The University of Louisville Isidor Philipp Archive is held at the Dwight Anderson Music Library in Louisville, Kentucky.

== Compositions, piano editions and recordings ==
His compositions include Rêverie mélancolique and Sérénade humoristique for orchestra, a concertino for three pianos (which has been recently performed in the USA), The Fantasmagories Suite, Suite for Two Pianos, 6 Concert Studies after Chopin's Études, Concert Étude after Chopin's Minute Waltz, 2 Valse-Caprices on Themes of Schubert, 4 Valse-Caprices on themes of Strauss, and arrangements and transcriptions such as the Scherzo from Felix Mendelssohn's A Midsummer Night's Dream for two pianos, and a large number of works by Bach transcribed for one or two pianos. His composition Feux-Follets (from "Pastels For Piano", no. 3) was recorded by his pupil Guiomar Novaes, a Brazilian pianist. He wrote a considerable number of transcriptions for the left hand. Philipp's compositions and transcriptions often require a high degree of finger dexterity and lightness of touch, and he liked to work in rapid successions of double thirds, fourths and octaves in many of his pieces.

Leopold Godowsky's Suite for the Left Hand and Pierre Augiéras' Twenty-five Studies for the left Hand alone were dedicated to Isidor Philipp. Philipp is best known for his technical exercises and educational works. Additionally, he published an anthology of French music from the 17th century to the end of the 19th. He was a regular contributor to The Étude, Le Ménéstral, The Musician, and Le Courrier Musical magazines, and published several short books on technique, including "Some Thoughts on Piano Playing." He is probably best known for his publication of "The Complete School of Piano Technique", published by Theodore Presser.

He also edited music by Albéniz, Alkan, Bizet, Chabrier, Chaminade, Couperin, Debussy, Delibes, Dvořák, Fauré, Franck, Godard, Gouvy, d'Indy, Kabalevsky, Khachaturian, Lully, Massenet, Mozart, Pierné, Prokofiev, Pugno, Rachmaninoff, Rameau, Ravel, Saint-Saëns, Scarlatti, Schumann, Widor, and others. Most of these edited works, especially the piano concertos, remain the standard interpretations today and have not been improved upon or updated.

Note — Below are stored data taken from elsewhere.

Record AssistantMessage : Type := {
  am_Role : MessageRole;
  am_Content : list Content;
  am_Api : Api;
  am_Provider : Provider;
  am_Model : string;
  am_Usage : Usage;
  am_StopReason : StopReason;
  am_ErrorMessage : string;
  am_Timestamp : Z;
}.

Record ToolResultMessage : Type := {
  tr_Role : MessageRole;
  tr_ToolCallID : string;
  tr_ToolName : string;
  tr_Content : list Content;
  tr_Details : any;
  tr_IsError : bool;
  tr_Timestamp : Z;
}.

(** [Message]: a struct of three pointers, of which one is meant to be set. *)
Record Message : Type := {
  m_User : option UserMessage;
  m_Assistant : option AssistantMessage;
  m_ToolResult : option ToolResultMessage;
}.

Definition Role (m : Message) : MessageRole :=
  match m_User m, m_Assistant m, m_ToolResult m with
  | Some _, _, _ => RoleUser
  | None, Some _, _ => RoleAssistant
  | None, None, Some _ => RoleToolResult
  | None, None, None => ""
  end.

Definition userMsg (u : UserMessage) : Message :=
  {| m_User := Some u; m_Assistant := None; m_ToolResult := None |}.
Definition assistantMsg (a : option AssistantMessage) : Message :=
  {| m_User := None; m_Assistant := a; m_ToolResult := None |}.
Definition toolResultMsg (r : ToolResultMessage) : Message :=
  {| m_User := None; m_Assistant := None; m_ToolResult := Some r |}.

Definition ToolSchema : Type := Map.

Record Tool : Type := {
  tool_Name : string;
  tool_Description : string;
  tool_Parameters : ToolSchema;
}.

Record Context : Type := {
  ctx_SystemPrompt : string;
  ctx_Messages : list Message;
  ctx_Tools : list Tool;
}.

Record ModelCost : Type := {
  mc_Input : float;
  mc_Output : float;
  mc_CacheRead : float;
  mc_CacheWrite : float;
}.

Record Model : Type := {
  model_ID : string;
  model_Name : string;
  model_Api : Api;
  model_Provider : Provider;
  model_BaseURL : string;
  model_Reasoning : bool;
  model_Input : list string;
  model_Cost : ModelCost;
  model_ContextWindow : Go.int;
  model_MaxTokens : Go.int;
  model_Headers : option (gmap string string);
}.
Lemma getSlot_on_same em event handler em' :
  Emitter.on em event handler = Normal em' ->
  Emitter.getSlot em' event =
    Emitter.Listeners (match Emitter.getSlot em event with
                       | Emitter.Listeners h => h ++ [handler]
                       | _ => [handler]
                       end).
Proof.
  unfold Emitter.on. destruct (Emitter.getSlot em event) eqn:E; intros Hon;
    try discriminate Hon; injection Hon as <-;
    unfold Emitter.getSlot; simpl; now rewrite lookup_insert_eq.
Qed.

Lemma getSlot_on_other em event handler em' event' :
  Emitter.on em event handler = Normal em' ->
  event' <> event ->
  Emitter.getSlot em' event' = Emitter.getSlot em event'.
Proof.
  unfold Emitter.on. intros Hon Hne.
  destruct (Emitter.getSlot em event); try discriminate Hon; injection Hon as <-;
    unfold Emitter.getSlot; simpl; now rewrite lookup_insert_ne.
Qed.

(** X14: a listener added with [on] is called by the next [send] of that
    event after all the listeners that were there, on the page as they
    leave it. *)
Theorem X14_new_listener_runs_last em event handler em' data w :
  event <> "" ->
  Emitter.on em event handler = Normal em' ->
  Emitter.send em' event data w =
    (Emitter.invoke data (fst (Emitter.send em event data w)) handler, Normal tt).
Proof.
  intros Hev Hon. unfold Emitter.send.
  destruct (String.eqb_spec event ""); [contradiction|].
  rewrite (getSlot_on_same _ _ _ _ Hon).
  unfold Emitter.on in Hon.
  destruct (Emitter.getSlot em event); try discriminate; simpl; [reflexivity|].
  now rewrite fold_left_app.
Qed.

Philipp recorded several works by his teacher Saint-Saëns: these include chamber music and the Scherzo for two pianos, with his assistant Marcelle Herrenschmidt (1895–1974). Additionally, he recorded the Saint-Saëns Violin Sonata No. 1 and Cello Sonatas Nos. 1 and 2 for the Pearl label, as well as a collection of his own pieces and works of Italian masters of the renaissance. There exists a recording of Philipp playing the piano in the Bach 5th Brandenburg Concerto, which aired by the NBC Symphony Orchestra in the early 1930s and was made by recording off the radio. Philipp played the Mozart Piano Concerto No. 19 in F major, K 459 with the Pro Musica Orchestra, Jean-Baptiste Mari conductor.

Philipp can be heard playing Saint-Saëns' Violin Sonata in D minor, Op. 75 Additionally, the first movement of Mozart's Piano Concerto No. 19 in F major, K. 459 can be heard, which is likely a radio broadcast made when he was 90 years old. He also recorded with Marcelle Herrenschmidt Saint-Saëns' Scherzo for Two Pianos, Op. 87.